Domhnall MacAuleyPicture of Domhnall MacAuley is a CMAJ Associate Editor and a professor of primary care in Northern Ireland, UK. He is currently attending the 2016 Primary Health Care Research Conference in Canberra, Australia


“This is the time to be in general practice…This is the time to be in general practice research,”
said Steve Hambleton,  former chair of the Primary Health Care Advisory Group, a body created to look at options to reform care for people with complex and chronic illness. Steve gave the opening conference address. He spoke about the advisory group’s work, their wide ranging membership including family doctors, other providers and consumers, and he outlined three areas that would be major challenges in the future: chronic care, obesity, and preventable disease. Steve also reminded us that those patients with the greatest number of diseases see the greatest number of doctors. The final report, delivered on March 31st 2016 was accepted and the Minister for Health endorsed their findings.  Steve was upbeat.

Janet Quigley, of the Commonwealth Department of Health, expanded further. The implementation of the health care home model is a major change by government and she envisaged a tailored care plan, developed together with the patient, to identify appropriate goals. There would be risk stratification into a three tier structure based on the complexity of care and aligned with funding. The government were keen on data collection and continuous quality improvement and they hoped for a national approach to data collection and, in the long term, to recommend a national minimum data set. It is due to begin from July 1 2017.

During the discussion, there was emphasis on the necessity for external support for change management. There was also concern that the initiative would not influence the care of sufficient numbers of patients to generate enough funding for a fully integrated health care home.  But, the most interesting question, and entirely appropriate at a research conference, was, “Why not do a trial?”

During the research papers session, I was interested to hear from Tom Brett and Diane Arnold-Reed,  (University of Notre Dame) that familial hypercholesterolaemia is under recognised, under diagnosed and  under treated and has an incidence of 1/200 to 1/500. Tom recommended screening medical records using an electronic tool because, although limited, there are so many genetic variations that genetic screening alone  will miss 40%, but, if one identifies a patient clinically then pre-test probability becomes 1 in 2 for their relatives.

Tanisha Jowsey could have added to the burden of family doctors with yet another chronic illness management plan but, her anthropological background and amusing presentation added a refreshingly different perspective. She pointed out that a diagnosis of chronic illness means that a patient’s life expectations are completely disrupted and they cannot plan for the same future any more. In terms of a care plan, she emphasised that it is important to ask about how the chronic illness impacts on one’s life.  A patient’s care plan might surprise us – their goal may be, for example, to be sufficiently well to dance at their daughter’s wedding.

Men and women with severe mental health problems die 20 year and 15 years early respectively.  As Victoria Palmer pointed out, general medical care can be neglected in patients with severe mental health problems.
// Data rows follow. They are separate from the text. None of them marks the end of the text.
(* ===== verification/Slab.v ===== *)
(** * The slab allocator

    Models microkernel/mm/vm_slab.c without [kmem_cache_reap].  A slab is a page:
    struct kmem_slab (16 bytes), one bufctl (2 bytes) for each object, the
    objects.  The slabs and the caches are stores of a state of their own, with
    the links of their lists and the pages [kmem_alloc] will answer.  The names of
    the caches are not kept.  A constructor other than [cache_const] writes only
    the object it is given, which is not part of this state. *)

From S2P Require Import Prelude DList KState Sched.

(** struct kmem_slab and the bufctl array behind it, struct kmem_cache *)
Record kmem_slab := mk_slab { objaddr : Z; nentries : Z; sl_free : Z; bufctl : list Z }.
#[global] Instance eta_slab : Settable kmem_slab := λ x,
  mk_slab (objaddr x) (nentries x) (sl_free x) (bufctl x).
Record kmem_cache := mk_cache {
  c_object : Z; waste : Z; nobjects : Z; c_align : Z; ctor : Z; dtor : Z; next_cache : Z }.
#[global] Instance eta_cache : Settable kmem_cache := λ x,
  mk_cache (c_object x) (waste x) (nobjects x) (c_align x) (ctor x) (dtor x) (next_cache x).

Record slabst := mk_slabst {
  sl_links : gmap ptr (linked_list ptr);
  slabs : gmap Z kmem_slab;
  caches : gmap Z kmem_cache;
  cachep : Z;
  kpages : list Z }.            (* the pages kmem_alloc will answer *)
#[global] Instance eta_slabst : Settable slabst := λ x,
  mk_slabst (sl_links x) (slabs x) (caches x) (cachep x) (kpages x).
Abbreviation SL := (M slabst).

Definition BUFCTL_END : Z := 0xFFFF.
Definition SLAB_SIZEOF : Z := 16.
Definition CACHE_SIZEOF : Z := 68.
Definition cache_cache : Z := -20.
(** The address of the function [cache_const]. *)
Definition CACHE_CONST : Z := 1.

(** [partial] is the first member of a cache and [list] of a slab. *)
Definition partial (c : Z) : ptr := obj c.
Definition full (c : Z) : ptr := fld 1 (obj c).
Definition free (c : Z) : ptr := fld 2 (obj c).
Notation slist := (fld 0).

Definition get_slab (p : Z) : SL kmem_slab := λ s,
  match slabs s !! p with Some x => Ret x s | None => Fault end.
Definition get_cache (p : Z) : SL kmem_cache := λ s,
  match caches s !! p with Some x => Ret x s | None => Fault end.
Definition upd_slab (p : Z) (f : kmem_slab → kmem_slab) : SL unit := λ s,
  match slabs s !! p with Some x => Ret tt (s <| slabs ::= <[p := f x]> |>) | None => Fault end.
Definition upd_cache (p : Z) (f : kmem_cache → kmem_cache) : SL unit := λ s,
  match caches s !! p with Some x => Ret tt (s <| caches ::= <[p := f x]> |>) | None => Fault end.
Definition slab_links (f : gmap ptr (linked_list ptr) → option (gmap ptr (linked_list ptr))) : SL unit := λ s,
  match f (sl_links s) with Some l => Ret tt (s <| sl_links := l |>) | None => Fault end.
Definition slab_links' (f : gmap ptr (linked_list ptr) → option (ptr * gmap ptr (linked_list ptr))) : SL ptr := λ s,
  match f (sl_links s) with Some (a, l) => Ret a (s <| sl_links := l |>) | None => Fault end.
Definition slab_ask {A} (f : gmap ptr (linked_list ptr) → option A) : SL A := λ s,
  match f (sl_links s) with Some a => Ret a s | None => Fault end.
Definition the_slab (p : ptr) : SL Z := if decide (p.2 = 0) then mret p.1 else fault.
(** [bufctl_slab(slab)[i]] *)
Definition bufctl_at (b : list Z) (i : Z) : SL Z :=
  must (if (0 <=? i) && (i <? Z.of_nat (length b)) then b !! Z.to_nat i else None).

(** ** Filling a slab *)
Definition cache_const (o : Z) : SL unit :=
  modify (λ s, s <| sl_links ::= λ l, <[full o := mk_link (full o) (full o)]>
    (<[partial o := mk_link (partial o) (partial o)]> (<[free o := mk_link (free o) (free o)]> l)) |>);;
  modify (λ s, s <| caches ::= λ m,
    <[o := (default (mk_cache 0 0 0 0 0 0 0) (m !! o)) <| c_object := 0 |> <| waste := 0 |> <| nobjects := 0 |>
      <| c_align := 0 |> <| next_cache := 0 |>]> m |>).
Definition call_ctor (f o : Z) : SL unit := if f =? CACHE_CONST then cache_const o else mret tt.

Definition cache_calculate (object : Z) : Z * Z :=
  let room := PAGE_SIZE - SLAB_SIZEOF in
  (room / (object + 2), room mod (object + 2)).

(** The constructor and the destructor of object [i] and of the next ones. *)
Fixpoint ctor_loop (n : nat) (c : kmem_cache) (base i : Z) : SL unit :=
  match n with
  | O => mret tt
  | S n =>
      call_ctor (ctor c) (base + i * c_object c);;
      call_ctor (dtor c) (base + i * c_object c);;
      ctor_loop n c base (i + 1)
  end.
(** 1, 2, ..., BUFCTL_END *)
Definition fresh_bufctl (n : Z) : list Z := seqZ 1 (n - 1) ++ [BUFCTL_END].
(** A cache with no room for an object is never filled. *)
Definition slab_fill (slab cache : Z) : SL unit :=
  c ← get_cache cache;
  if nobjects c <=? 0 then fault
  else
    let base := slab + SLAB_SIZEOF + nobjects c * 2 in
    modify (λ s, s <| slabs ::= <[slab := mk_slab base 0 0 (fresh_bufctl (nobjects c))]> |>);;
    ctor_loop (Z.to_nat (nobjects c)) c base 0.

(** [kmem_alloc(PAGE_SIZE)]; the result is not tested. *)
Definition kmem_cache_grow (cache : Z) : SL unit :=
  ps ← gets kpages;
  match ps with
  | [] => fault
  | slab :: rest =>
      modify (λ s, s <| kpages := rest |> <| sl_links ::= <[slist (obj slab) := mk_link NULL NULL]> |>);;
      slab_fill slab cache;;
      slab_links (list_add slist (partial cache) (obj slab))
  end.

(** ** Allocation and release *)
Definition kmem_cache_alloc (cache : Z) : SL Z :=
  e ← slab_ask (list_isempty (partial cache));
  (if (e : bool) then
     e' ← slab_ask (list_isempty (free cache));
     if (e' : bool) then kmem_cache_grow cache
     else
       t ← slab_links' (list_remove slist (free cache));
       slab_links (list_add slist (partial cache) t)
   else mret tt);;
  p ← slab_ask (rd_next (partial cache));
  slab ← the_slab p;
  sl ← get_slab slab;
  c ← get_cache cache;
  n ← bufctl_at (bufctl sl) (sl_free sl);
  upd_slab slab (λ x, x <| sl_free := n |> <| nentries ::= λ k, s16 (k + 1) |>);;
  mret (objaddr sl + sl_free sl * c_object c).

Definition retire (cache : Z) : SL unit :=
  t ← slab_links' (list_remove slist (partial cache));
  slab_links (list_add slist (full cache) t).
Definition kmem_cache_free (cache o : Z) : SL Z :=
  p ← slab_ask (rd_next (partial cache));
  slab ← the_slab p;
  sl ← get_slab slab;
  c ← get_cache cache;
  (if nentries sl =? 0 then retire cache
   else
     let nobj := u16 (u32 (o - objaddr sl) / c_object c) in
     bufctl_at (bufctl sl) nobj;;
     upd_slab slab (λ x, x <| bufctl ::= <[Z.to_nat nobj := sl_free sl]> |> <| sl_free := nobj |>);;
     upd_slab slab (λ x, x <| nentries ::= λ k, s16 (k - 1) |>);;
     sl ← get_slab slab;
     if nentries sl <=? 0 then retire cache else mret tt);;
  mret 0.

(** ** Caches *)
Definition slab_init : SL unit :=
  slab_links (list_init (full cache_cache));;
  slab_links (list_init (partial cache_cache));;
  slab_links (list_init (free cache_cache));;
  c ← get_cache cache_cache;
  upd_cache cache_cache (λ x, x <| nobjects := (cache_calculate (c_object c)).1 |>
    <| waste := (cache_calculate (c_object c)).2 |>).

Definition kmem_cache_create (named : bool) (size ct dt : Z) : SL Z :=
  if negb named || (size =? 0) then mret 0
  else
    cache ← kmem_cache_alloc cache_cache;
    if cache =? 0 then mret 0
    else
      upd_cache cache (λ x, x <| ctor := ct |> <| dtor := dt |> <| c_object := size |>);;
      slab_links (list_init (full cache));;
      slab_links (list_init (partial cache));;
      slab_links (list_init (free cache));;
      upd_cache cache (λ x, x <| nobjects := (cache_calculate size).1 |> <| waste := (cache_calculate size).2 |>);;
      if (cache_calculate size).1 =? 0 then kmem_cache_free cache_cache cache;; mret 0
      else
        cp ← gets cachep;
        upd_cache cp (λ x, x <| next_cache := cache |>);;
        modify (λ s, s <| cachep := cache |>);;
        upd_cache cache (λ x, x <| next_cache := 0 |>);;
        mret cache.

(** ** The free objects of a slab *)

(** From [i] the bufctls run through [l] to the end mark. *)
Fixpoint bchain (b : list Z) (i : Z) (l : list Z) : Prop :=
  match l with
  | [] => i = BUFCTL_END
  | x :: l' => i = x ∧ 0 <= x ∧ match b !! Z.to_nat x with Some y => bchain b y l' | None => False end
  end.
#[global] Instance bchain_dec b i l : Decision (bchain b i l).
Proof.
  revert i. induction l as [|x l IH]; intros i; cbn; [apply _|]. destruct (b !! Z.to_nat x); apply _.
Defined.

(** Slab [slab] is the one [cache] allocates from, and its objects [fl] are free. *)
Record slab_ok (s : slabst) (cache slab : Z) (c : kmem_cache) (fl rest : list Z) : Prop := {
  so_cache : caches s !! cache = Some c;
  so_room : 0 < nobjects c ∧ 0 < c_object c ∧ nobjects c * (c_object c + 2) <= PAGE_SIZE - SLAB_SIZEOF;
  so_list : dlist slist (sl_links s) (partial cache) (obj <$> slab :: rest);
  so_slab : ∃ sl, slabs s !! slab = Some sl ∧ objaddr sl = slab + SLAB_SIZEOF + nobjects c * 2 ∧
    length (bufctl sl) = Z.to_nat (nobjects c) ∧ nentries sl = nobjects c - Z.of_nat (length fl) ∧
    bchain (bufctl sl) (sl_free sl) fl;
  so_free : NoDup fl ∧ Forall (λ x, 0 <= x < nobjects c) fl }.
(** The address of object [x]. *)
Definition object_at (slab : Z) (c : kmem_cache) (x : Z) : Z :=
  slab + SLAB_SIZEOF + nobjects c * 2 + x * c_object c.

Lemma bchain_insert b i l k v : 0 <= k → k ∉ l → bchain b i l → bchain (<[Z.to_nat k := v]> b) i l.
Proof.
  intros Hk. revert i. induction l as [|x l IH]; intros i Hn; [done|]. cbn. intros (->&Hx&H).
  apply not_elem_of_cons in Hn as [Hne Hn]. rewrite list_lookup_insert_ne by lia.
  destruct (b !! Z.to_nat x); [|done]. auto.
Qed.

(** Every object lies in the page, behind the bufctls. *)
Lemma object_in_page s cache slab c fl rest x :
  slab_ok s cache slab c fl rest → 0 <= x < nobjects c →
  slab + SLAB_SIZEOF + nobjects c * 2 <= object_at slab c x ∧
  object_at slab c x + c_object c <= slab + PAGE_SIZE.
Proof.
  intros HO Hx. destruct (so_room _ _ _ _ _ _ HO) as (?&?&?). unfold object_at.
  unfold PAGE_SIZE, SLAB_SIZEOF in *. split; nia.
Qed.

Lemma get_slab_Ret p x s : slabs s !! p = Some x → get_slab p s = Ret x s.
Proof. unfold get_slab. by intros ->. Qed.
Lemma get_cache_Ret p x s : caches s !! p = Some x → get_cache p s = Ret x s.
Proof. unfold get_cache. by intros ->. Qed.
Lemma upd_slab_Ret p f x s : slabs s !! p = Some x → upd_slab p f s = Ret tt (s <| slabs ::= <[p := f x]> |>).
Proof. unfold upd_slab. by intros ->. Qed.
Lemma slab_ask_Ret {A} (f : _ → option A) a s : f (sl_links s) = Some a → slab_ask f s = Ret a s.
Proof. unfold slab_ask. by intros ->. Qed.

Lemma bufctl_at_Ret b i y s : 0 <= i → b !! Z.to_nat i = Some y → bufctl_at b i s = Ret y s.
Proof.
  intros Hi E. pose proof (lookup_lt_Some _ _ _ E). unfold bufctl_at.
  rewrite (proj2 (Z.leb_le 0 i)), (proj2 (Z.ltb_lt i _)) by lia. cbn [andb]. by rewrite E.
Qed.

(** The state after the slab changed. *)
Lemma slab_ok_upd s cache slab c fl rest fl' sl' :
  slab_ok s cache slab c fl rest → objaddr sl' = slab + SLAB_SIZEOF + nobjects c * 2 →
  length (bufctl sl') = Z.to_nat (nobjects c) → nentries sl' = nobjects c - Z.of_nat (length fl') →
  bchain (bufctl sl') (sl_free sl') fl' → NoDup fl' → Forall (λ x, 0 <= x < nobjects c) fl' →
  slab_ok (s <| slabs ::= <[slab := sl']> |>) cache slab c fl' rest.
Proof.
  intros [] ??????. split; fields; try done. exists sl'. by rewrite lookup_insert_eq.
Qed.

Lemma s16_id x : - 2 ^ 15 <= x < 2 ^ 15 → s16 x = x.
Proof. intros. unfold s16. rewrite Z.mod_small by lia. lia. Qed.

Lemma slab_counts s cache slab c fl rest :
  slab_ok s cache slab c fl rest → nobjects c <= 1360 ∧ Z.of_nat (length fl) <= nobjects c.
Proof.
  intros HO. destruct (so_room _ _ _ _ _ _ HO) as (H1&H2&H3). destruct (so_free _ _ _ _ _ _ HO) as [ND HF].
  unfold PAGE_SIZE, SLAB_SIZEOF in H3. split; [nia|]. rewrite Forall_forall in HF.
  assert (Hs : fl ⊆+ seqZ 0 (nobjects c)).
  { apply NoDup_submseteq; [done|]. intros x Hx. apply elem_of_seqZ. apply HF in Hx. lia. }
  apply submseteq_length in Hs. rewrite length_seqZ in Hs. lia.
Qed.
They may not, for example, be taking their medication for diabetes or hypertension. Furthermore, she considered this to be a serious moral and ethical problem, and these are people who access health care frequently.
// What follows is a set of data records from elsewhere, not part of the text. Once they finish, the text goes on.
Lemma lookup_put l : ∀ p m q,
  put p l m !! q = if decide (p <= q < p + length l) then l !! Z.to_nat (q - p) else m !! q.
Proof.
  induction l as [|x l IH]; intros p m q; cbn [put].
  - rewrite decide_False; [done|]. cbn. lia.
  - rewrite IH. destruct (decide (q = p)) as [->|Hq].
    + rewrite decide_False, lookup_insert_eq, decide_True by (cbn; lia). by rewrite Z.sub_diag.
    + rewrite lookup_insert_ne by done. destruct (decide (p <= q < p + length (x :: l))) as [H|H]; cbn in H.
      * rewrite decide_True by lia. replace (Z.to_nat (q - p)) with (S (Z.to_nat (q - (p + 1)))) by lia. done.
      * by rewrite decide_False by lia.
Qed.
Lemma at_mem_put p l m : at_mem (put p l m) p l.
Proof. intros i Hi. rewrite lookup_put, decide_True by lia. f_equal. lia. Qed.
Lemma at_mem_put_ne p l m q k :
  p + length l <= q ∨ q + length k <= p → at_mem m q k → at_mem (put p l m) q k.
Proof. intros Hd HA i Hi. rewrite lookup_put, decide_False by lia. by apply HA. Qed.
Lemma put_mapped p l m q n : mapped m q n → mapped (put p l m) q n.
Proof.
  intros HM i Hi. rewrite lookup_put. case_decide; [|by apply HM]. apply lookup_lt_is_Some. lia.
Qed.
Lemma put_holds p l m : all_bytes l → holds_bytes m → holds_bytes (put p l m).
Proof.
  intros HL HB q b. rewrite lookup_put. case_decide; [|apply HB]. intros E.
  exact (Forall_lookup_1 _ _ _ _ HL E).
Qed.
Lemma put_app l : ∀ p k m, put p (l ++ k) m = put (p + length l) k (put p l m).
Proof.
  induction l as [|x l IH]; intros p k m; cbn; [by rewrite Z.add_0_r|]. rewrite IH. f_equal. lia.
Qed.
Lemma at_mem_cons m p x l : at_mem m p (x :: l) ↔ m !! p = Some x ∧ at_mem m (p + 1) l.
Proof.
  split.
  - intros H. split; [by rewrite <- (Z.add_0_r p); apply (H 0%nat); cbn; lia|].
    intros i Hi. replace (p + 1 + i) with (p + S i) by lia. apply (H (S i)). cbn. lia.
  - intros [H1 H2] [|i] Hi; [by rewrite Z.add_0_r|]. cbn in Hi. replace (p + S i) with (p + 1 + i) by lia.
    apply H2. lia.
Qed.
Lemma at_mem_app m p l k : at_mem m p (l ++ k) ↔ at_mem m p l ∧ at_mem m (p + length l) k.
Proof.
  revert p. induction l as [|x l IH]; intros p; cbn [app length].
  - rewrite Z.add_0_r. split; [|tauto]. intros H. split; [|done]. intros i Hi. cbn in Hi. lia.
  - rewrite !at_mem_cons, IH. replace (p + 1 + length l) with (p + S (length l)) by lia. tauto.
Qed.
Lemma at_mem_mapped m p l n : at_mem m p l → n <= length l → mapped m p n.
Proof.
  intros HA Hn i Hi. replace i with (Z.of_nat (Z.to_nat i)) by lia. rewrite HA by lia. apply lookup_lt_is_Some. lia.
Qed.

Lemma at_mem_size l : ∀ m p, at_mem m p l → (length l <= size m)%nat.
Proof.
  intros m p HA. rewrite <- size_dom.
  assert (HS : list_to_set (seqZ p (length l)) ⊆ dom m).
  { intros q. rewrite elem_of_list_to_set, elem_of_seqZ. intros Hq. apply elem_of_dom.
    replace q with (p + Z.to_nat (q - p)) by lia. rewrite HA by lia. apply lookup_lt_is_Some. lia. }
  apply subseteq_size in HS. rewrite size_list_to_set, length_seqZ, Nat2Z.id in HS by apply NoDup_seqZ. done.
Qed.

(** Characters. *)
Lemma s8_inj a b : 0 <= a < 2 ^ 8 → 0 <= b < 2 ^ 8 → s8 a = s8 b → a = b.
Proof. intros Ha Hb E. rewrite <- (byte_roundtrip a), <- (byte_roundtrip b), E by done. done. Qed.
Lemma s8_eqb a b : 0 <= a < 2 ^ 8 → 0 <= b < 2 ^ 8 → (s8 a =? s8 b) = (a =? b).
Proof.
  intros. destruct (Z.eqb_spec a b) as [->|Hn]; [apply Z.eqb_refl|]. apply Z.eqb_neq. by intros ?%s8_inj.
Qed.
Lemma lds_Ret m p b : m !! p = Some b → lds p m = Ret (s8 b) m.
Proof. intros E. unfold lds, ldu, mbind, M_bind. by rewrite E. Qed.

(** Loads of a half word and of [n] bytes. *)
Definition ld16 (p : Z) : B Z := a ← ldu p; b ← ldu (p + 1); mret (a + 2 ^ 8 * b).
Fixpoint ld_list (n : nat) (p : Z) : B (list Z) :=
  match n with O => mret [] | S n => b ← ldu p; l ← ld_list n (p + 1); mret (b :: l) end.
Lemma ld_list_spec l : ∀ p m, at_mem m p l → ld_list (length l) p m = Ret l m.
Proof.
  induction l as [|x l IH]; intros p m; [done|]. rewrite at_mem_cons. intros [H1 H2].
  cbn. unfold ldu, mbind, M_bind. by rewrite H1, (IH _ _ H2).
Qed.

Fixpoint store_list (p : Z) (l : list Z) : B unit :=
  match l with [] => mret tt | b :: l => stb p b;; store_list (p + 1) l end.
Lemma copy_up_put l : ∀ d q m,
  at_mem m q l → all_bytes l → mapped m d (length l) → q + length l <= d ∨ d + length l <= q →
  copy_up (length l) d q m = Ret tt (put d l m).
Proof.
  induction l as [|x l IH]; intros d q m HA HL HM HD; [done|].
  apply at_mem_cons in HA as [H1 H2]. apply Forall_cons in HL as [Hx HL]. cbn [length copy_up put] in *.
  rewrite (copy_byte m d q x); [|done..|by rewrite <- (Z.add_0_r d); apply HM; lia].
  apply IH; [|done| |lia].
  - intros i Hi. rewrite lookup_insert_ne by lia. by apply H2.
  - apply mapped_insert. intros i Hi. replace (d + 1 + i) with (d + (i + 1)) by lia. apply HM. lia.
Qed.
Lemma memcpy_put l d q (n : Z) m :
  at_mem m q l → all_bytes l → n = length l → mapped m d n → q + n <= d ∨ d + n <= q →
  memcpy d q n m = Ret d (put d l m).
Proof.
  intros HA HL -> HM HD. unfold memcpy. rewrite Nat2Z.id. by rewrite (bind_Ret _ _ _ _ _ (copy_up_put l d q m HA HL HM HD)).
Qed.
In her talk, she apologised for the 33-word research study title. One might prefer a short pithy title to catch readers’ attention like a newspaper headline. But, few people read paper journals and most researchers identify studies using electronic search engines. From an editor’s perspective and to an author’s benefit, it is essential that a research study title describes the method and contains searchable terms to enable other researchers to find and cite their work. A short clever title may look good on paper but the research may never be found.

Susie Fletcher, in describing her work on depression, also made an observation that caught my attention. Patients with depression do not change behaviour on their own. It is part of the condition and may be due to their poor executive functioning.  Any intervention should therefore facilitate patients self care.

Obesity has many health implications but it’s also an equity issue, as Catherine Spooner  pointed out, particularly as women of low socioeconomic status are more likely to be obese. Obesity diminishes self-esteem and also generates disparities. These women belong to vulnerable groups on many indicators, and the obesity stigma exacerbates their disadvantage.

Primary care policy was the main theme of the final plenary when Shaun Larkin of HCF Australia and Andrew Wilson of Medibank Private, explained why primary health care matters to private health insurers. Andrew listed the factors that are likely to increase costs: aging, chronic disease, and new technologies. His calculations were that 2.2% of patients consume 35% of all spending and that 70% of these have underlying chronic disease. The increase in premiums greater than inflation is due to utilisation. He did not like the term frequent-flyer; these are sick people who need health care. And, to add to future problems, as health care costs rise, the proportion of people in active employment who can fund this care is dropping. As pointed out by Shaun Larkin, health care cost are unsustainable. So, why is primary health care important? Apart from other reasons, it makes sound economic sense.